Benvenuti a “Le pergamene incantate di Francesca la Maga”: la magica rubrica che la più magica delle Mercuziane sceglie di dedicare alla magica meraviglia dell’incanto della creazione artistico-narrativa attraverso la quale si può partendo dal niente arrivare a creare, forgiare, portare in vita – come per mezzo di una magia – personaggi fantastici che prima esistevano solo nel suo immaginario e renderli veri, autentici, reali, tangibili, esistenti davanti ai nostri stessi increduli occhi… in che modo? Unendo l’Amore per lo Storytelling e la Narrativa all’Arte del confezionare illustrazioni realizzate interamente attraverso l’ausilio della tavoletta grafica e vere al 100% (NIENTE intelligenza artificiale in questo caso, ma solo tanto lavoro e tanto impegno e soprattutto tanta passione), la Magica Francesca la Maga rende quelle fiabe realtà e la realtà fiaba, recando nuova Bellezza in questo Mondo, il quale riteniamo abbia bisogno come non mai di essere più bello.

Quando nacque Seralyth, nel cielo brillarono due lune per la prima volta dopo mille anni. Una era d’argento puro, l’altra di un blu profondo come l’oceano notturno. Gli anziani del regno lunare dissero che quel doppio bagliore era un segno: una Custode sarebbe sorta per mantenere l’equilibrio tra luce e ombra.

Seralyth crebbe con un dono che nessuno aveva mai visto.

Quando toccava la luce della luna d’argento, il mondo intorno a lei si riempiva di armonia, guarigione e calma.

Quando invece sfiorava la luna blu, poteva vedere ciò che era nascosto: verità dimenticate, ricordi sepolti, ombre che sussurravano segreti.

Per anni mantenne l’equilibrio tra le due forze, finché una notte la luna blu iniziò a spegnersi. Una crepa scura la attraversò, come se qualcosa dall’interno la stesse divorando. Seralyth sentì il richiamo: un dolore antico, un grido soffocato.
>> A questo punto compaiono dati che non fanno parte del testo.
(** The method set of interface [SQLDB], with the arguments of a call. *)
Inductive call `{SqlTypes} : Type :=
  | CClose
  | CDriver
  | CBegin
  | CBeginTx (ctx : Context) (opts : sql_TxOptions)
  | CExec (query : string) (args : list Arg)
  | CExecContext (ctx : Context) (query : string) (args : list Arg)
  | CPing
  | CPingContext (ctx : Context)
  | CPrepare (query : string)
  | CPrepareContext (ctx : Context) (query : string)
  | CQuery (query : string) (args : list Arg)
  | CQueryContext (ctx : Context) (query : string) (args : list Arg)
  | CQueryRow (query : string) (args : list Arg)
  | CQueryRowContext (ctx : Context) (query : string) (args : list Arg)
  | CSetConnMaxLifetime (d : Z)
  | CSetMaxIdleConns (n : Z)
  | CSetMaxOpenConns (n : Z).

(** The result type of each method, as declared in [SQLDB]. *)
Definition resp `{SqlTypes} (c : call) : Type :=
  match c with
  | CClose | CPing | CPingContext _ => option error
  | CDriver => driver_Driver
  | CBegin | CBeginTx _ _ => (sql_Tx * option error)%type
  | CExec _ _ | CExecContext _ _ _ => (sql_Result * option error)%type
  | CPrepare _ | CPrepareContext _ _ => (option sql_Stmt * option error)%type
  | CQuery _ _ | CQueryContext _ _ _ => (sql_Rows * option error)%type
  | CQueryRow _ _ | CQueryRowContext _ _ _ => sql_Row
  | CSetConnMaxLifetime _ | CSetMaxIdleConns _ | CSetMaxOpenConns _ => unit
  end.
(** * Reservation backend: the booking, payment and availability routes of
    [src/backend/server.js], embedded as programs over the calls they make to
    the Booking model, the payment gateway, the clock and the console. *)

From Stdlib Require Import ZArith List String Ascii Bool Floats Lia.
From Stdlib Require Import DecimalString DecimalZ DecimalPos.
Import ListNotations.

Set Warnings "-register-all,-inexact-float".

Local Open Scope string_scope.
Local Open Scope list_scope.
Local Open Scope Z_scope.

(** ** JavaScript values *)

(** The values a parsed JSON body, a query string or a model document can
    hold.  Numbers are IEEE-754 binary64, as every JavaScript number is. *)
Inductive jsval : Type :=
| JUndefined
| JNull
| JBool (b : bool)
| JNum (x : float)
| JStr (s : string)
| JArr (items : list jsval)
| JObj (fields : list (string * jsval)).

(** A thrown JavaScript [Error]: its [name] and its [message]. *)
Record error : Type := mkError { error_name : string; error_message : string }.

Fixpoint lookup (k : string) (fields : list (string * jsval)) : jsval :=
  match fields with
  | [] => JUndefined
  | (k', v) :: rest => if String.eqb k k' then v else lookup k rest
  end.

(** [o.k] (and the binding [const { k } = o]) on a value that is not nullish. *)
Definition prop (o : jsval) (k : string) : jsval :=
  match o with
  | JObj fields => lookup k fields
  | _ => JUndefined
  end.

Definition nullish (v : jsval) : bool :=
  match v with
  | JUndefined | JNull => true
  | _ => false
  end.
(** * spk: the [create-pipeline] command and the pipelines library

    A shallow embedding of
      - [src/lib/pipelines/pipelines.ts]: the payload builders
        [definitionForAzureRepoPipeline] and
        [definitionForGithubRepoPipeline], and the wrappers around the
        vendor build API ([getBuildApiClient], [createPipelineForDefinition],
        [queueBuild]);
      - the command module: [installPipeline] and the action registered by
        [createPipelineCommandDecorator].

    Vendor objects are records whose fields are all optional, as in the
    vendor's TypeScript interfaces.  External calls, log lines and calls of
    the exit function are recorded in a trace; a computation ends by
    returning, by throwing, or with the process terminated. *)

From stdpp Require Import base strings list gmap.
From Stdlib Require Import ZArith Ascii String.

Local Open Scope string_scope.
Local Open Scope Z_scope.
Local Open Scope list_scope.

(** ** JavaScript values as far as the command inspects them *)

(** The values of [opts] and of the configuration file are untyped ([any]);
    the action only applies [typeof] to them and interpolates them in log
    lines. *)
Inductive jsval : Type :=
  | JUndefined
  | JNull
  | JBool (b : bool)
  | JNum (n : Z)
  | JStr (s : string)
  | JObject.

(** [typeof v] *)
Definition typeof (v : jsval) : string :=
  match v with
  | JUndefined => "undefined"
  | JNull => "object"
  | JBool _ => "boolean"
  | JNum _ => "number"
  | JStr _ => "string"
  | JObject => "object"
  end.

(** ** Node's [path.join] (POSIX flavour)

    [path] is a module of the Node runtime.  The model works on the
    segments between separators: empty segments and ["."] are dropped,
    [".."] removes the segment before it, or is kept when there is none to
    remove and the path is relative. *)
Module path.

Definition sep : string := "/".

Fixpoint split (s : string) : list string :=
  match s with
  | EmptyString => [""]
  | String c r =>
      if Ascii.eqb c "/" then "" :: split r
      else match split r with
           | seg :: rest => String c seg :: rest
           | [] => [String c ""]
           end
  end.

(** The stack holds the segments kept so far, last one first. *)
Definition step (allowAboveRoot : bool) (stack : list string) (seg : string)
  : list string :=
  if String.eqb seg "" then stack
  else if String.eqb seg "." then stack
  else if String.eqb seg ".." then
    match stack with
    | top :: below =>
        if String.eqb top ".." then
          (if allowAboveRoot then seg :: stack else stack)
        else below
    | [] => if allowAboveRoot then [seg] else []
    end
  else seg :: stack.

Fixpoint concat_sep (segs : list string) : string :=
  match segs with
  | [] => ""
  | [s] => s
  | s :: rest => s +:+ sep +:+ concat_sep rest
  end.

Definition normalizeString (p : string) (allowAboveRoot : bool) : string :=
  concat_sep (rev (fold_left (step allowAboveRoot) (split p) [])).

Definition starts_with_sep (p : string) : bool :=
  match p with
  | String c _ => Ascii.eqb c "/"
  | EmptyString => false
  end.
(** * PI-Planner: scheduling model, planner state store and dependency edge router

    A shallow embedding of [src/lib/calc.ts], [src/store/piStore.ts],
    [src/lib/persist.ts], of the path computation and the registry of ticket
    positions of [src/components/DependencyOverlay.tsx], of the drop handler
    of [src/App.tsx] and of the save handler and the sprint trail of
    [src/components/TicketEditModal.tsx], with the properties of the
    specification stated and proved (or refuted) over it, and further
    properties of the code.

    Conventions.
    - JavaScript arrays are lists; [Set<string>] is [gset string];
      [Map<string, V>] is [gmap string V].
    - Numbers of the store (story points, sprint order, timestamps) are [Z];
      screen coordinates of the router are exact rationals [Q].
    - [Array.prototype.sort] is stable (ECMAScript 2019) and is given a
      comparator that is a total preorder everywhere in this program, so its
      result is the stable ordering computed by [js_sort].
    - [Date.now()], [nanoid()] and [Math.random()] are inputs of the
      operations that call them.
    - The module [src/constants] is not part of the sources at hand; its four
      constants are variables of the development, and so are the string
      functions [trim] and [toUpperCase].

    The definitions come first: the model, then the vocabulary of the
    properties and the data of the examples. The properties follow, and last
    the examples on concrete data. *)

From Stdlib Require Import ZArith QArith Qround Lqa Lia Ascii String DecimalString.
From stdpp Require Import base option list strings gmap sorting.

#[local] Set Warnings "-clear-no-such-hyp".

Open Scope Z_scope.

(** ** JavaScript array helpers *)

(** [Array.prototype.indexOf]: position of the first element equal to [x],
    or [-1]. *)
Fixpoint indexOf_from (i : Z) (x : string) (l : list string) : Z :=
  match l with
  | [] => -1
  | y :: l' => if decide (y = x) then i else indexOf_from (i + 1) x l'
  end.

Definition indexOf (x : string) (l : list string) : Z := indexOf_from 0 x l.

(** [Array.prototype.find]. *)
Fixpoint find {A} (p : A -> bool) (l : list A) : option A :=
  match l with
  | [] => None
  | x :: l' => if p x then Some x else find p l'
  end.
(* ===== verification/Prelude.v ===== *)
(** * A verification library for opendata-go

    opendata-go is a producer that turns the appends of many callers into
    batches, writes each batch as one data object of an object store, and makes
    it visible to consumers by appending an entry to a manifest object that
    several producers share; and an exporter for the OpenTelemetry collector
    that embeds it. This library models the producer ([src/buffer/]), the
    object stores it runs on ([src/objstore/]), the exporter
    ([src/exporter/opendataexporter/]), the benchmark ([src/cmd/bench/]) and the
    compatibility producer ([src/test/compat-producer/]), and proves what their
    users rely on: formats that round-trip, appends to the manifest that are
    atomic and in order, watchers that tell the truth, a flush that is a barrier,
    a budget that is exact, a pipeline that neither loses a batch nor gets stuck,
    an exporter that acknowledges what is durable, metrics that count right, and
    benchmarks that measured what they report.

    ** The program and its parts

    A caller's [AppendContext] reserves bytes of the budget and sends a message
    to the rotator, which collects messages in an accumulator and, when a size,
    a time, a flush or the shutdown says so, takes a batch slot and emits a
    batch under the next ordinal. Encoder workers turn batches into payloads,
    uploader workers write them as data objects with retries, in any order. The
    manifest committer puts the completions back into the order of ordinals and
    appends the ones that were uploaded to the manifest by compare-and-swap,
    several at a time; a manifest write that keeps failing halts the producer.
    The watcher resolver then resolves the watchers that the callers hold,
    acknowledges a flush, and gives the batch's budget back.

    The exporter validates its configuration, starts a producer with it on an
    S3 store, and for each request marshals it, appends it as one entry and
    waits until it is durable; its telemetry is the producer's observer.

    The benchmark drives a producer over an in-memory store, times its calls, and
    writes order statistics of the samples as JSON. The compatibility producer
    appends and flushes three batches over S3.

    ** The files, in order

    - [Prelude]: tactics, hint databases, lists and sums.
    - [GoError] ([error.go]): sentinel errors, wrapping, [errors.Is], and the
      monad [outcome] of fallible code: a value, an error, or a panic.
    - [Bytes]: Go's integers at their widths, slices with their bounds checks,
      the little-endian codec.
    - [Batch] ([batch.go]): the data-batch format.
    - [Manifest] ([manifest.go], to line 258): the manifest format.
    - [ObjStore] ([objstore.go], [memory.go]): the interface [ObjectStore] as a
      class, what its callers rely on as the class [StoreLaws], what its comments
      document of each method as [documented], optimistic concurrency as
      [StoreEvolution], and the in-memory store as their instance.
    - [Enqueuer] ([manifest.go], from line 260): [enqueueBatch] as a program on
      any store, an environment that acts before every store call, the abstract
      manifest and the refinement of the append; [enqueueEffect] is what a call
      does to the store whatever the items; [repeating_store] a store whose
      client sends requests again.
    - [S3] ([s3.go]): the adapter around the SDK's client, the client as a class
      [S3Client] with what the code relies on as [S3ClientLaws]; a client that
      keeps its objects in a map and loses requests or answers.
    - [Config] ([config.go], [observer.go], the defaults of [NewProducer]).
    - [Budget] ([budget.go]): each critical section as a function; the blocking
      callers, their contexts and the channels they sleep on as a step
      relation.
    - [Watcher], [Accumulator] ([producer.go]): watchers, messages, batches.
    - [Retry] ([putWithRetry], [casWithRetry], [backoffFor]).
    - [Committer] ([manifestCommitter]): the committer's loop as a function of
      what it receives.
    - [Stages] ([rotator], [encoder], [uploaderWorker]): what each stage does
      to its own state and to one batch.
    - [Pipeline]: the goroutines, the channels and the shared objects as one
      step relation; a step is what a goroutine does between two points where
      another can interfere. [appendChecks], [append_step] are the inside of
      [AppendContext]; [rotator_step], [encoder_step], [uploader_step],
      [committer_step], [resolver_step] the goroutines; [world_step] is what
      [Close] does to the channels, and other processes at the store.
    - [PipelineInv], [Durability], [Progress]: invariants of the reachable
      states: where each ordinal is and what each byte of the budget is for;
      which watchers are open and what each batch carries; that no ordinal is
      missing and no wake-up is lost.
    - [Producer]: the guarantees that follow, and a run of the whole pipeline
      on the in-memory store.
    - [Conform]: the committer's steps of [Pipeline] compute the function of
      [Committer], on a log of what the goroutine received and handed on.
    - [Desk]: the pipeline seen from its callers, a desk of tickets that each
      owe their watchers a result and a flush its acknowledgement; every step
      of the pipeline is a step of the desk.
    - [Flush] ([AppendContext], [Append], [Flush], [Close]): the calls as
      relations on the pipeline, and their promises, from the desk.
    - [ExporterConfig] ([config.go], [metadata.go], the defaults of
      [factory.go]): the configuration and its validation.
    - [Telemetry] ([telemetry.go]): the instruments and what each method records.
    - [Observed]: the observer's calls along a run of the pipeline, as steps of
      their own, and what the instruments show of it.
    - [Exporter] ([exporter.go], [factory.go]): life cycle and requests, on the
      pipeline of the producer that the exporter holds.
    - [Client]: programs that call one producer, as computations in a monad of
      relations on its pipeline, with a triple and a rule for each call.
    - [Float]: [float64] as the binary64 numbers of [SpecFloat], and the rounding
      lemmas that [Stats] needs.
    - [Stats] ([cmd/bench/main.go]: [aggregate], [median], [percentile], [max],
      [sumOf]; [manifest.go]: [conflictRate]).
    - [Bench] ([cmd/bench/main.go]: flags, workload, [runExporterIteration],
      [runProducerIteration]), as programs of [Client].
    - [Report] ([cmd/bench/main.go]: [main], the JSON documents, [unitTable],
      [gitInfo], [variedParamObject]), a process that writes files and may exit.
    - [Gauges] ([emitInflightSnapshot]): the places that change the budget and
      the emissions after them, interleaved.
    - [Compat] ([test/compat-producer/main.go]), a program of [Client].

    ** What the theorems show

    - Formats: decoding an encoded batch gives its entries back, and decoding a
      manifest the entries appended to it over any number of writes
      ([manifest_roundtrip]); the decoders never panic on any bytes and return what the data
      holds; the encoders' outcome on every branch, with one divergence at
      4 GiB ([oversize_entry_corrupts_manifest]).
    - Stores and manifest: the in-memory store does what the interface documents
      and its conditional put is an exact compare-and-swap ([InMemory_contract]);
      the S3 store meets the laws over a client that sends each request once
      ([S3_meets_contract]); [enqueueBatch] refines one atomic append of the
      abstract manifest, whatever other processes do between its store calls,
      terminates when they leave it alone, and counts its conflicts; over a client
      that repeats a conditional put it appends its items twice
      ([repeated_put_duplicates]).
    - Components: the budget keeps its caps, loses no wake-up and a release
      lets the waiters that fit proceed; a watcher is decided once; a batch can
      be taken apart into its messages; retries are bounded, each all or
      nothing; the committer gives each batch exactly one result and writes the
      manifest in order, halts exactly when a manifest write fails, and leaves the
      manifest alone from then on ([committer_halted]).
    - The producer, in every state of every interleaving: a watcher reports
      success only for a message that can be read back from the store, as long as
      the manifest entries are within the limits of their format
      ([success_means_durable]); the manifest is written in the order of
      emission ([manifest_in_order]); the budget is exact ([budget_is_exact]);
      no batch gets stuck ([pipeline_never_stuck]); a drained producer and a
      producer that has shut down owe nothing ([drained_means_resolved],
      [shutdown_resolves_everyone]); the resolver never panics
      ([resolver_resolves]); the committer's goroutine refines its function
      ([committer_conforms]); and [Close] can make a concurrent append panic
      ([close_races_with_append]).
    - The calls: [Flush] is a barrier ([flush_barrier]) and is acknowledged once
      ([flush_acknowledged_once]); [Close] leaves nothing behind
      ([close_leaves_nothing]).
    - The exporter: validation accepts exactly the usable configurations
      ([Validate_accurate]) and what it accepted is what runs
      ([validated_config_runs], [Start_outcome]); an acknowledged request is in
      the store ([ConsumeMetrics_durable], [ConsumeLogs_durable]); requests and
      failures are counted ([ConsumeMetrics_counts]); the deadline of a request
      does not bound its enqueueing ([deadline_does_not_bound_enqueue]); a
      restart can lose the age gauge ([restart_loses_gauge]).
    - Metrics: the instruments are created, or the first refusal is reported
      ([newExporterTelemetry_outcome]); the counter of pending inputs is exact, up
      to the calls between their send and their report, until shutdown
      ([pending_inputs_exact]), may be negative because of them
      ([pending_inputs_negative]) and leaks at shutdown ([pending_inputs_leak]);
      the two
      series of conflicts agree ([conflict_metrics_agree]); the in-flight gauges
      are exact after a change whose emission is not overlapped ([gauge_exact])
      and never invent a value ([gauge_samples]), but a race can leave them stale
      ([gauge_stale]); the conflict rate is a percentage
      ([conflictRate_percentage]).
    - The benchmark: an iteration that returns measured the whole workload, and
      all of it is durable ([exporter_iteration_complete],
      [producer_iteration_complete]); the quantiles are exact order statistics
      ([quantiles_exact]), the two medians different ones ([medians_differ]); a
      run that ends normally leaves exactly its artifacts, the results computed
      from complete iterations ([main_artifacts], [main_measures]); no run of zero iterations does
      ([zero_iterations_fail]); unit and mode need not agree
      ([unit_mode_unchecked]).
    - The compatibility producer: when it ends normally each of its batches was
      settled by its own [Flush] ([produced_settled]); it starts only over a bucket ([setup_bucket]).

    ** Choices, bounds and fuel

    - Values of type [uint16], [uint32], [uint64] are integers of [Z] with the
      wrap-around written out. Sizes and counters of type [int] and [int64] are
      integers of [Z] without it: they count bytes and batches in memory; where
      the configuration can make one overflow the wrap-around is written out.
    - [enqueueBatch] retries for as long as other writers win: its fuel is the
      number of attempts, and [enqueueBatch_terminates] says how much is enough.
      [drain]'s fuel is one more than the completions at hand, which is always
      enough ([committer_complete]). The other loops are structural.
    - A store call may fail after it took effect; only a failed precondition
      promises that nothing happened. The other processes at the store leave
      this producer's data objects alone (their names hold a unique run id) and
      keep the manifest decodable.
    - The code bounds each field of a manifest entry but not the entry: what a
      manifest write leaves is specified only for entries within the limits of
      the format ([fits]), and durability is stated for runs in which all entries
      the producer tried to write were ([within_format]). The capacity that the
      decoders allocate from a count in the data is not modelled.
    - Ordinals are below [MaxUint64]: emitting a batch has this as its
      premise, since the code's counter wraps there.
    - The pools of workers are the lists of their busy workers. Sleeping is a
      state from which a goroutine may wake at any time. In the pipeline one
      manifest append is one step; [Enqueuer] shows that [enqueueBatch] is such
      a step, and [Committer] that the loop is the sequence of them.
    - A call of [AppendContext], [Flush] or [Close] is a relation between the
      state it was made in and the state it returns in, because others step
      meanwhile; a context is the error it ends with, if it ever does.
    - The observer's calls about inputs are steps of their own, interleaved with
      all others: [OnAccepted] some time after the send on [appendCh], [OnFlush]
      before the watchers are resolved.
    - Of the SDK's client the S3 store assumes two things that the SDK does not
      document: that each request is sent once, and that the texts the code
      searches error messages for occur only in errors of the matching status.
    - The order in which Go ranges over a map is a parameter, any function that
      lists the map's values.
    - zstd, the SDK's client, the collector's queue configuration, its
      marshalers and data types, and the meter are third-party code: parameters,
      with the laws the code relies on, and instances in the examples.
      Durations in measurements are nanoseconds, not fractions of a second.
    - [float64] is IEEE 754 binary64 as the library's [SpecFloat] computes it; NaN
      has one value. [quantiles_exact] holds up to 2^46 samples: beyond that
      rounding may move an index.
    - A program that uses a producer is a relation between the states it starts
      and ends in and its outcome: the goroutines and the clock decide. Its
      theorems say what holds if it returns a value; the runs at the end of
      [Bench] show that it can. The pseudo-random generator, SHA-256, the text of
      JSON, the clock, [git], the environment, the AWS SDK's set-up calls and the
      file system are parameters; the file system refuses a file, fails in the
      middle of it, or writes it in full.
    - [strings.ToLower] and the verb for quoted strings are those of ASCII text.

    ** What is not modelled

    Of the producer: the observer's calls about queue depths and busy workers
    (those of the retry loops, the committer, about inputs and about the budget
    are events), and time other than as a reading of a clock. Of the exporter:
    [NewFactory], one call of the collector's constructor; the descriptions of
    instruments and the fields of log messages. Of the benchmark: what the
    library's parser makes of a command line, what is printed, and the formatting
    of times ([tsNowISO], [runIDSlug]). *)

From stdpp Require Export prelude strings pretty gmap.
From Stdlib Require Strings.Byte.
Salì sul Ponte Celeste, un arco di luce sospeso tra le due lune. Lì trovò l’origine della frattura: un’entità nata dal silenzio cosmico, un’ombra che voleva divorare entrambe le lune per spegnere il cielo.

Seralyth non esitò.

Unì le due energie dentro di sé — la luce pura e la verità oscura — e le lasciò fondersi nel suo cuore. Il suo corpo si illuminò come un’eclissi vivente. Con un gesto, avvolse l’entità in un vortice di luce bicolore e la sigillò nel vuoto tra le stelle.

Ma l’equilibrio richiedeva un prezzo.

Per mantenere il sigillo, Seralyth dovette rinunciare alla sua forma mortale. Le sue mani si dissolsero in scintille, i suoi occhi divennero due lune in miniatura, e la sua voce si trasformò in un canto che solo il cielo poteva udire.

Da quel momento, una figura luminosa apparve tra le due lune: una donna che cammina su un sentiero di stelle, metà argento e metà blu.

Epilogo

Nelle notti limpide, quando le due lune brillano insieme, i viaggiatori giurano di vedere una silhouette attraversare il cielo.

Dicono che sia Seralyth, La Custode delle Due Lune, che veglia affinché nessuna ombra possa spegnere la luce del firmamento.

Quando una brezza fredda sfiora le montagne, gli anziani sussurrano che è il suo passo.

Quando una stella blu cade, i bambini credono che sia un suo sorriso.

E quando le due lune si sfiorano in un raro allineamento, il cielo sembra cantare: un canto dolce e malinconico, il canto della Custode che non ha mai smesso di proteggere il mondo.

Seralyth non è scomparsa.

È diventata il confine stesso tra luce e ombra.